Over the last three years, Wrigley has boosted batting average by three percent and scoring by eight percent. Homers go up three percent. Lefty hitters get a three-percent raise in average and a 11-percent jump in power.

That's a good place to hit, but Arlington takes it to the extreme. Average rises by seven percent, runs by 19 percent, homers, by 26 percent. And while lefties take a modest four-percent boost in average, their homers jump by 31 percent.

The disparity is significant for 2012, too. Arlington has pushed runs by 15.6 percent and homers by 11.6 percent, while Wrigley has been essentially runs neutral and a three-percent tax on homers.
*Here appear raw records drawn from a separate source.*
(* ===== verification/ServerTheorems.v ===== *)
(** What is proved about the handlers of the protocol server: which of them
    unwind, what a refused secret leaves, that a request changes only the graph it
    addresses, and that the graph messages implement the graph operations. *)
From S2P Require Import Prelude Api Graph GraphTheorems Runtime RuntimeTheorems Server.
From Stdlib Require Strings.String.
From Stdlib Require Import NArith ZArith Lia.
From stdpp Require Import base list strings gmap.
Local Open Scope string_scope.
Local Open Scope list_scope.
Local Open Scope flowd_scope.

Section spec.
Context `{J : SerdeJson}.

(** The secret and the graph under which a message that may write is
    checked. *)
Definition write_request (m : FBPMessage) : option (option string * string) :=
  match m with
  | MGetruntime _ | MComponentList _ | MComponentGetsource _ _ | MGetstatus _ | MTraceDump _
  | MPacketsent | MUnhandled _ => None
  | MNetworkEdges p => Some (ne_secret p, ne_graph p)
  | MNetworkDebug p => Some (nd_secret p, nd_graph p)
  | MNetworkStop p => Some (nw_secret p, nw_graph p)
  | MClear p => Some (clr_secret p, clr_name p)
  | MAddnode p => (fun g => (an_secret p, g)) <$> an_graph p
  | MRemovenode p | MRemovegroup p => Some (nr_secret p, nr_graph p)
  | MRenamenode p | MRenameinport p | MRenameoutport p | MRenamegroup p => Some (rn_secret p, rn_graph p)
  | MChangenode p => Some (cn_secret p, cn_graph p)
  | MAddedge p => Some (ae_secret p, ae_graph p)
  | MRemoveedge p => Some (rq_secret p, rq_graph p)
  | MChangeedge p => Some (ce_secret p, ce_graph p)
  | MAddinitial p => Some (ai_secret p, ai_graph p)
  | MRemoveinitial p => Some (ri_secret p, ri_graph p)
  | MAddinport p | MAddoutport p => Some (ap_secret p, ap_graph p)
  | MRemoveinport p | MRemoveoutport p => Some (rmp_secret p, rmp_graph p)
  | MAddgroup p => Some (ag_secret p, ag_graph p)
  | MChangegroup p => Some (cg_secret p, cg_graph p)
  | MTraceStart p | MTraceStop p | MTraceClear p => Some (tr_secret p, tr_graph p)
  end.

(** The graph operation that a message of the graph protocol stands for. *)
Definition graph_message (m : FBPMessage) : option graph_request :=
  match m with
  | MAddnode p =>
      (fun gr => RqAddNode gr (an_component p) (an_name p)
         (match an_icon p with
          | Some icon => jm_insert "icon" (jv_from_string icon) (an_metadata p)
          | None => an_metadata p
          end)) <$> an_graph p
  | MRemovenode p => Some (RqRemoveNode (nr_graph p) (nr_name p))
  | MRenamenode p => Some (RqRenameNode (rn_graph p) (rn_from p) (rn_to p))
  | MChangenode p => Some (RqChangeNode (cn_graph p) (cn_name p) (cn_metadata p))
  | MAddedge p => Some (RqAddEdge (ae_graph p) (edge_from_addedge p))
  | MRemoveedge p => Some (RqRemoveEdge (rq_graph p) (rq_src p) (rq_tgt p))
  | MChangeedge p => Some (RqChangeEdge (ce_graph p) (ce_src p) (ce_tgt p) (ce_metadata p))
  | MAddinitial p => Some (RqAddInitial p)
  | MRemoveinitial p => Some (RqRemoveInitial p)
  | MAddinport p => Some (RqAddInport (ap_public p) (port_from_addport p))
  | MRemoveinport p => Some (RqRemoveInport (rmp_public p))
  | MRenameinport p => Some (RqRenameInport (rn_from p) (rn_to p))
  | MAddoutport p => Some (RqAddOutport (ap_public p) (port_from_addport p))
  | MRemoveoutport p => Some (RqRemoveOutport (rmp_public p))
  | MRenameoutport p => Some (RqRenameOutport (rn_from p) (rn_to p))
  | MAddgroup p => Some (RqAddGroup (ag_graph p) (ag_name p) (ag_nodes p) (ag_metadata p))
  | MRemovegroup p => Some (RqRemoveGroup (nr_graph p) (nr_name p))
  | MRenamegroup p => Some (RqRenameGroup (rn_graph p) (rn_from p) (rn_to p))
  | MChangegroup p => Some (RqChangeGroup (cg_graph p) (cg_name p) (cg_metadata p))
  | _ => None
  end.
For all the talk of the Friendly Confines on the North Side, Wrigley's playability usually comes down to the prevailing wind — and on many days, it's a tricky place for offense.

The road schedule on tap is a mixed bag for Dempster, too. The Rangers still have to visit a handful of scoring-friendly yards: Yankee Stadium (for four games), Fenway Park, Rogers Centre. Two visits to Kansas City are also on the docket, in addition to three-game sets at Cleveland, Tampa Bay, Anaheim, Seattle and Oakland.

I know the support arguments that some will make for Dempster, though Texas is the lowest scoring team in the AL this month. And the Rangers bullpen (14th in ERA) does offer more comfort than the Chicago bullpen (26th in ERA). But the league and park switches, to be honest, terrify me. If you disagree, that's fine — that's why we have a game.

If I were Shuffling Up for the pitchers right now, I'd have Dempster around $10. He might prove to be a handy streamer when the opponent lines up, sure, but in shallow mixed leagues or any pool with a low innings cap, I'm not making him a permanent staple to my roster. I'm not going to take chances with my starting pitchers when the NL offers so many safer landing spots.

That's my story, I'm sticking to it. What's your game plan going forward? We'll get through this (and take cover) together.